--- START ---

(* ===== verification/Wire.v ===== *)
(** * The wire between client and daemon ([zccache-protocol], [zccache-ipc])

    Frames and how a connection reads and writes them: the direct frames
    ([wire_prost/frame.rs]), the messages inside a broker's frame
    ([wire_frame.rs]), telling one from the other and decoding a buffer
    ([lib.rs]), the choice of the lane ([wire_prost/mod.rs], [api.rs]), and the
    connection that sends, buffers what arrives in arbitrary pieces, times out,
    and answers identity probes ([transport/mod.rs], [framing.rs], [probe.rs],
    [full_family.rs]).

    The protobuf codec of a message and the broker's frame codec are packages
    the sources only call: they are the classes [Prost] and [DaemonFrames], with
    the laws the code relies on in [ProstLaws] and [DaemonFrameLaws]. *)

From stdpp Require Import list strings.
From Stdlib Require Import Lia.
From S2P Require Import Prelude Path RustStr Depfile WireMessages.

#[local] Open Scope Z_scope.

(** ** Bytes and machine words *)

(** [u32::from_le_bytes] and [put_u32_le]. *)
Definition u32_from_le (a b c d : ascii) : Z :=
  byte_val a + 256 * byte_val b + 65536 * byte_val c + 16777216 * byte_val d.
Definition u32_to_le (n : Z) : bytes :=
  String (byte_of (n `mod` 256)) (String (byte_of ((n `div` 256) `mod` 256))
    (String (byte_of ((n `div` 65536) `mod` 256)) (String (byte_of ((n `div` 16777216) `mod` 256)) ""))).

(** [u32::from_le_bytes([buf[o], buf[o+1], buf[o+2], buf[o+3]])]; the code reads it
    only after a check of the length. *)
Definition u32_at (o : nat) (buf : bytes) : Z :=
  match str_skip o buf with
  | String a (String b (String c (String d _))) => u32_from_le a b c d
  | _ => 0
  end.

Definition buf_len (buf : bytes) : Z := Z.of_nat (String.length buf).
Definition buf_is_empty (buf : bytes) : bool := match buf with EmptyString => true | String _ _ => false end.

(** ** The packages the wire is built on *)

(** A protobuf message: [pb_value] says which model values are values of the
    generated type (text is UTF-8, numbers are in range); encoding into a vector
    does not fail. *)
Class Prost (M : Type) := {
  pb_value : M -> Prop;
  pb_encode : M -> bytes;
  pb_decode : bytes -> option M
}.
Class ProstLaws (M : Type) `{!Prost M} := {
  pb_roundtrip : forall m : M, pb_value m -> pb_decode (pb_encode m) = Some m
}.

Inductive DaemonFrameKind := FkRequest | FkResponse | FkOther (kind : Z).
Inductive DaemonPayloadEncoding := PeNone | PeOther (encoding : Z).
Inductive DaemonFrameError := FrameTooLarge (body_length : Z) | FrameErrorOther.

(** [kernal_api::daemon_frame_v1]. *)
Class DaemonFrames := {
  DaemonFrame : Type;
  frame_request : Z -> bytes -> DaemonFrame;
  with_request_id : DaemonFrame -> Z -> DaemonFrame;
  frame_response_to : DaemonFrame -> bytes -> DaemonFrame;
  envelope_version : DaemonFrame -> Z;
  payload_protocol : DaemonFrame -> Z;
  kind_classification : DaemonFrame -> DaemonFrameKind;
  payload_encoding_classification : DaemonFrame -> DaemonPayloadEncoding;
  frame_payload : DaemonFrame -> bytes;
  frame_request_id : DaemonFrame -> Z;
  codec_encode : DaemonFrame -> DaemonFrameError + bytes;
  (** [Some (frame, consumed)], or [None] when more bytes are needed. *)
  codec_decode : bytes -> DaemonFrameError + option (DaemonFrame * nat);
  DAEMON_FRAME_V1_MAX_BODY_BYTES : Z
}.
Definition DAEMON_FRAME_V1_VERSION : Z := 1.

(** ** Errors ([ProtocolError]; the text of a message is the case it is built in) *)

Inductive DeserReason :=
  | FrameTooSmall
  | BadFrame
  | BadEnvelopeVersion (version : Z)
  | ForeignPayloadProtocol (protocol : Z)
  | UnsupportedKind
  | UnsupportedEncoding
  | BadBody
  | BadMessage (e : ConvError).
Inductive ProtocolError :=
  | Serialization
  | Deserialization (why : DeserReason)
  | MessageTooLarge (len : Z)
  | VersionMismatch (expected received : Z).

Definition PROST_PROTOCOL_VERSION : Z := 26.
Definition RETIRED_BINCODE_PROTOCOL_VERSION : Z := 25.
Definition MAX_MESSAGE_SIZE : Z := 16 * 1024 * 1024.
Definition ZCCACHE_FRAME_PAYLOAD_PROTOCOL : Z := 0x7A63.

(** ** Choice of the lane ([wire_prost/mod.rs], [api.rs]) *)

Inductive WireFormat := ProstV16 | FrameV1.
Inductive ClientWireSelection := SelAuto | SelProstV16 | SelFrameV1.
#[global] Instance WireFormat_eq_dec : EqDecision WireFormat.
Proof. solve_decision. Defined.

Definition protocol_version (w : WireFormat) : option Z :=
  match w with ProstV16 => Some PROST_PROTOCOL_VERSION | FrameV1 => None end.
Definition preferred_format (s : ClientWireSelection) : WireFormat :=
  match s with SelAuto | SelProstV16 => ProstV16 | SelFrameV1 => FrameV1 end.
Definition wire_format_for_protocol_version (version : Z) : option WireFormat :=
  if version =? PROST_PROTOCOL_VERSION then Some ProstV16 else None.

--- END ---

* [WHAT YOU HAVE TO DO]:
Set all of the records down again, exactly as they stand.

* [RESPONSE AREA]:
(* ===== verification/Wire.v ===== *)
(** * The wire between client and daemon ([zccache-protocol], [zccache-ipc])

    Frames and how a connection reads and writes them: the direct frames
    ([wire_prost/frame.rs]), the messages inside a broker's frame
    ([wire_frame.rs]), telling one from the other and decoding a buffer
    ([lib.rs]), the choice of the lane ([wire_prost/mod.rs], [api.rs]), and the
    connection that sends, buffers what arrives in arbitrary pieces, times out,
    and answers identity probes ([transport/mod.rs], [framing.rs], [probe.rs],
    [full_family.rs]).

    The protobuf codec of a message and the broker's frame codec are packages
    the sources only call: they are the classes [Prost] and [DaemonFrames], with
    the laws the code relies on in [ProstLaws] and [DaemonFrameLaws]. *)

From stdpp Require Import list strings.
From Stdlib Require Import Lia.
From S2P Require Import Prelude Path RustStr Depfile WireMessages.

#[local] Open Scope Z_scope.

(** ** Bytes and machine words *)

(** [u32::from_le_bytes] and [put_u32_le]. *)
Definition u32_from_le (a b c d : ascii) : Z :=
  byte_val a + 256 * byte_val b + 65536 * byte_val c + 16777216 * byte_val d.
Definition u32_to_le (n : Z) : bytes :=
  String (byte_of (n `mod` 256)) (String (byte_of ((n `div` 256) `mod` 256))
    (String (byte_of ((n `div` 65536) `mod` 256)) (String (byte_of ((n `div` 16777216) `mod` 256)) ""))).

(** [u32::from_le_bytes([buf[o], buf[o+1], buf[o+2], buf[o+3]])]; the code reads it
    only after a check of the length. *)
Definition u32_at (o : nat) (buf : bytes) : Z :=
  match str_skip o buf with
  | String a (String b (String c (String d _))) => u32_from_le a b c d
  | _ => 0
  end.

Definition buf_len (buf : bytes) : Z := Z.of_nat (String.length buf).
Definition buf_is_empty (buf : bytes) : bool := match buf with EmptyString => true | String _ _ => false end.

(** ** The packages the wire is built on *)

(** A protobuf message: [pb_value] says which model values are values of the
    generated type (text is UTF-8, numbers are in range); encoding into a vector
    does not fail. *)
Class Prost (M : Type) := {
  pb_value : M -> Prop;
  pb_encode : M -> bytes;
  pb_decode : bytes -> option M
}.
Class ProstLaws (M : Type) `{!Prost M} := {
  pb_roundtrip : forall m : M, pb_value m -> pb_decode (pb_encode m) = Some m
}.

Inductive DaemonFrameKind := FkRequest | FkResponse | FkOther (kind : Z).
Inductive DaemonPayloadEncoding := PeNone | PeOther (encoding : Z).
Inductive DaemonFrameError := FrameTooLarge (body_length : Z) | FrameErrorOther.

(** [kernal_api::daemon_frame_v1]. *)
Class DaemonFrames := {
  DaemonFrame : Type;
  frame_request : Z -> bytes -> DaemonFrame;
  with_request_id : DaemonFrame -> Z -> DaemonFrame;
  frame_response_to : DaemonFrame -> bytes -> DaemonFrame;
  envelope_version : DaemonFrame -> Z;
  payload_protocol : DaemonFrame -> Z;
  kind_classification : DaemonFrame -> DaemonFrameKind;
  payload_encoding_classification : DaemonFrame -> DaemonPayloadEncoding;
  frame_payload : DaemonFrame -> bytes;
  frame_request_id : DaemonFrame -> Z;
  codec_encode : DaemonFrame -> DaemonFrameError + bytes;
  (** [Some (frame, consumed)], or [None] when more bytes are needed. *)
  codec_decode : bytes -> DaemonFrameError + option (DaemonFrame * nat);
  DAEMON_FRAME_V1_MAX_BODY_BYTES : Z
}.
Definition DAEMON_FRAME_V1_VERSION : Z := 1.

(** ** Errors ([ProtocolError]; the text of a message is the case it is built in) *)

Inductive DeserReason :=
  | FrameTooSmall
  | BadFrame
  | BadEnvelopeVersion (version : Z)
  | ForeignPayloadProtocol (protocol : Z)
  | UnsupportedKind
  | UnsupportedEncoding
  | BadBody
  | BadMessage (e : ConvError).
Inductive ProtocolError :=
  | Serialization
  | Deserialization (why : DeserReason)
  | MessageTooLarge (len : Z)
  | VersionMismatch (expected received : Z).

Definition PROST_PROTOCOL_VERSION : Z := 26.
Definition RETIRED_BINCODE_PROTOCOL_VERSION : Z := 25.
Definition MAX_MESSAGE_SIZE : Z := 16 * 1024 * 1024.
Definition ZCCACHE_FRAME_PAYLOAD_PROTOCOL : Z := 0x7A63.

(** ** Choice of the lane ([wire_prost/mod.rs], [api.rs]) *)

Inductive WireFormat := ProstV16 | FrameV1.
Inductive ClientWireSelection := SelAuto | SelProstV16 | SelFrameV1.
#[global] Instance WireFormat_eq_dec : EqDecision WireFormat.
Proof. solve_decision. Defined.

Definition protocol_version (w : WireFormat) : option Z :=
  match w with ProstV16 => Some PROST_PROTOCOL_VERSION | FrameV1 => None end.
Definition preferred_format (s : ClientWireSelection) : WireFormat :=
  match s with SelAuto | SelProstV16 => ProstV16 | SelFrameV1 => FrameV1 end.
Definition wire_format_for_protocol_version (version : Z) : option WireFormat :=
  if version =? PROST_PROTOCOL_VERSION then Some ProstV16 else None.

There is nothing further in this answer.